Chad Kultgen has written two books. The first book, The Average American Male, followed a twentysomething as he went through a terrible relationship, fantasized about girls, and got into a new relationship. The concept sounds less than intriguing, but it was Kultgen's approach to storytelling that made the book a compelling and fantastic read. His brutal honesty and true-to-life dialogue created characters that weren't familiar in that you felt like you could relate; they were familiar because you felt like you might even know these people.

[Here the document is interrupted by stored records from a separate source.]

Lemma retail_images kept writes syncs : Forall tail_write kept →
  log_on w sb (env_of sb) txns (crashed d kept writes syncs) ∨ log_on w sb' (env_of sb') [] (crashed d kept writes syncs).
Proof.
  intros Hk. pose proof (superblock_quiet _ _ Hp) as Hq. destruct Hlg as [Hu Hon _ Hl _ Hseq _].
  destruct (superblock_kept a0 raw' kept Ha0 Hk).
  - left. by eapply images_old.
  - right. eapply images_new; try done; [apply retail_start|apply retail_fresh0].
Qed.

Lemma retail_logged kept writes syncs : Forall tail_write kept → write_all kept ∅ !! a0 = Some raw' →
  logged w sb' [] ahead (crashed d kept writes syncs).
Proof.
  intros Hk Hs. pose proof (superblock_quiet _ _ Hp) as Hq. pose proof Hlg as [Hu Hon Hf Hl Hb Hseq Hsh]. split; try done.
  - eapply images_new; try done; [apply retail_start|apply retail_fresh0].
  - intros k Hle. change (none_commits (env_of sb') ?s ?d0) with (none_commits (env_of sb) s d0). by eapply images_fresh; [..|apply Hf].
  - destruct Hl. by split.
Qed.
End retail.

(** Writes outside the log leave it. *)
Lemma away_images w sb txns ahead d kept writes syncs : logged w sb txns ahead d →
  Forall (λ wr : Z * bytes, ∀ i, 0 <= i → resolve i ≠ Ok wr.1) kept → logged w sb txns ahead (crashed d kept writes syncs).
Proof.
  intros [Hu Hon Hf Hl Hb Hseq Hsh] Hk.
  assert (∀ i b, at_idx (env_of sb) d i b → at_idx (env_of sb) (crashed d kept writes syncs) i b) as Hat.
  { intros i b Hib. apply at_idx_crashed; [done|done|]. intros a x Ha Hin. rewrite Forall_forall in Hk. by apply (Hk _ Hin i); [apply Hib|]. }
  assert (∀ s, none_commits (env_of sb) s d → none_commits (env_of sb) s (crashed d kept writes syncs)) as Hn.
  { intros s Hs j Hj. destruct (Hs j Hj) as (b&?&?). exists b. auto. }
  split; try done; [|auto]. pose proof (lp_window _ _ _ _ (lo_params _ _ _ _ _ Hon)).
  apply (log_on_same w sb (env_of sb) (env_window (env_of sb)).2 txns d); [|lia|apply Hon|done| |exact Hon].
  - intros i b _. apply Hat.
  - apply Hn. exact (lo_rest _ _ _ _ _ Hon).
Qed.

Lemma flag_images w sb txns ahead d kept writes syncs : logged w sb txns ahead d → Forall (λ wr, wr.1 = sbk) kept →
  log_on w sb (env_of sb) txns (crashed d kept writes syncs).
Proof.
  intros Hlg Hk. eapply lg_log, away_images; [done|]. eapply Forall_impl; [exact Hk|]. intros wr ->. apply clear.
Qed.

(** Home blocks keep their contents in images that lost or kept only other writes. *)
Lemma home_image d kept writes syncs b : dev_unsynced d = [] → home b →
  Forall (λ wr : Z * bytes, ¬ home wr.1) kept → block_at (crashed d kept writes syncs) b = block_at d b.
Proof.
  intros Hu Hb Hk. rewrite crashed_over by done. destruct (write_all kept ∅ !! b) as [x|] eqn:Hx; [|done].
  apply write_all_in in Hx. rewrite Forall_forall in Hk. by apply Hk in Hx.
Qed.

Lemma sbk_not_home b : b = sbk → ¬ home b.
Proof. by intros -> [? _]. Qed.

Lemma address_not_home i b : 0 <= i → resolve i = Ok b → ¬ home b.
Proof. intros Hi Hr [_ Hn]. by apply (Hn i). Qed.

Lemma flags_not_home new : Forall (λ wr : Z * bytes, wr.1 = sbk) new → Forall (λ wr : Z * bytes, ¬ home wr.1) new.
Proof. intros Hf. eapply Forall_impl; [exact Hf|]. intros wr. apply sbk_not_home. Qed.

(** Writing a new tail, with writes [n0] of the ext4 superblock before it and [n2]
    after it. *)
Lemma retail_spec w sb txns ahead start d n0 ws0 d' o : logged w sb txns ahead d → untorn d → 0 <= start <= jw_base_head w →
  start <= u32_max → Forall (λ wr, wr.1 = sbk) n0 → ws0 `suffix_of` dev_writes d →
  write_log_tail w start (jw_next_seq w) (add_writes d n0 ws0) = (d', o) →
  let sb' := sb_at sb (jw_next_seq w) start in
  ∃ new ws, d' = add_writes d new ws ∧ ws `suffix_of` dev_writes d ∧ Forall (λ wr, ¬ home wr.1) new ∧
    (∀ n2 kept writes syncs, Forall (λ wr, wr.1 = sbk) n2 → kept `sublist_of` new ++ n2 →
      log_on w sb (env_of sb) txns (crashed d kept writes syncs) ∨ log_on w sb' (env_of sb') [] (crashed d kept writes syncs)) ∧
    (o = Ok () → ∀ n2 writes syncs, Forall (λ wr, wr.1 = sbk) n2 → logged w sb' [] ahead (crashed d (new ++ n2) writes syncs)).
Proof.
  intros Hlg Hun Hst Hmax Hn0 Hs0 Hrun sb'. pose proof Hlg as [Hu Hon _ Hl Hb Hseq _].
  destruct (log_superblock _ _ _ _ Hon) as (a0&raw&Ha0&Hr&_&Hp).
  assert (resolve_segment_block (jw_segments w) 0 = Ok a0) as Hseg by (rewrite <-(ll_resolve _ _ Hl) by lia; done).
  assert (touched (λ b, ¬ home b) d (add_writes d n0 ws0)) as Ht0 by (apply touched_add; [done|by apply flags_not_home]).
  destruct (write_log_tail_spec w sb raw a0 start (jw_next_seq w) (add_writes d n0 ws0) d' o) as (raw'&new&ws&->&Hs&Hnew&Hok&Hp');
    [by eapply untorn_touched|done|apply read_added; [done|by apply (not_superblock _ _ 0)]|done|done|lia|done|].
  rewrite add_writes_add. exists (n0 ++ new), ws. split_and!; [done|by etrans| | |].
  - apply Forall_app. split; [by apply flags_not_home|]. destruct Hnew as [->| ->]; [constructor|].
    apply Forall_singleton. by apply (address_not_home 0).
  - intros n2 kept writes syncs Hn2 Hk. destruct Hnew as [->| ->].
    + left. eapply flag_images; [done|]. eapply Forall_sublist; [done|]. rewrite app_nil_r. by apply Forall_app.
    + eapply (retail_images w sb txns ahead d a0 start raw'); try done; [by apply Hp'|]. eapply Forall_sublist; [done|].
      rewrite <-app_assoc. apply Forall_app. split; [by eapply Forall_impl; [exact Hn0|left]|]. constructor; [by right|].
      by eapply Forall_impl; [exact Hn2|left].
  - intros Ho n2 writes syncs Hn2. rewrite (Hok Ho) in *. apply (retail_logged w sb txns ahead d a0 start raw'); try done.
    + by apply Hp'.
    + rewrite <-app_assoc. apply Forall_app. split; [by eapply Forall_impl; [exact Hn0|left]|]. constructor; [by right|].
      by eapply Forall_impl; [exact Hn2|left].
    + rewrite <-app_assoc, write_all_app. simpl. rewrite (write_all_other n2) by (by apply (not_superblock _ _ 0)). by rewrite lookup_insert_eq.
Qed.

(** ** Phase 3 *)

Section finish.
Context (w : Jbd2Writer) (sb : Jbd2Superblock) (ps : list Piece) (ahead : nat) (d : Device).
Hypothesis Hsbk : sbk = EXT4_SUPERBLOCK_OFFSET / dev_block_size d.
Hypothesis Hun : untorn d.
Hypothesis Hin : ∀ b, is_Some (log_effect [ps] !! b) → b < dev_block_count d.
Hypothesis Happ : ∀ b x, home b → log_effect [ps] !! b = Some x → block_at d b = x.

(** The log is applied already: with or without it, recovery finds the home blocks. *)
Lemma applied_recoverable w' sb' kept writes syncs : dev_unsynced d = [] → Forall (λ wr : Z * bytes, ¬ home wr.1) kept →
  log_on w sb (env_of sb) [ps] (crashed d kept writes syncs) ∨ log_on w' sb' (env_of sb') [] (crashed d kept writes syncs) →
  recoverable (block_at d) (crashed d kept writes syncs).
Proof.
  intros Hu Hk Hon. assert (∀ b, home b → block_at (crashed d kept writes syncs) b = block_at d b) as Hh by (intros; by apply home_image).
  destruct Hon as [Hon|Hon]; [|by eapply recover_empty]. eapply recover_log; [done|done|]. intros b Hb.
  destruct (log_effect [ps] !! b) as [x|] eqn:Hx; [|by apply Hh]. symmetry. by apply Happ.
Qed.
End finish.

This approach continues in The Lie, his second novel. This time, we hear the story from three different people: Kyle, a college guy who hates fraternities; Heather, Kyle's sorority-girl other half; and Brett, Kyle's longtime best friend and son of a wealthy company head. Their chapters alternate one after the other, and you get to hear the story continue to move as each person tells their side. The trio are all in college together in Texas, and each has a goal. Kyle's is to do well in his undergrad work and get into Med school. Heather's is to get into a sorority and find a rich guy to marry. Brett's is to simply go to college, follow his dad's path to become heir to the company, and have sex with as many girls as possible.
Had the book followed their stories exclusively, it would have been agonizing to read. However, Kultgen has a way of layering the stories and hinting at future wrongdoings. The book doesn't focus on just a single lie. There are many lies that occur, and they all tie into each person's view of what is the ultimate "Lie." I won't give anything away, but the progression of events gets more and more complex as the story becomes more about coming out on top than just surviving the mess that is The Lie at all.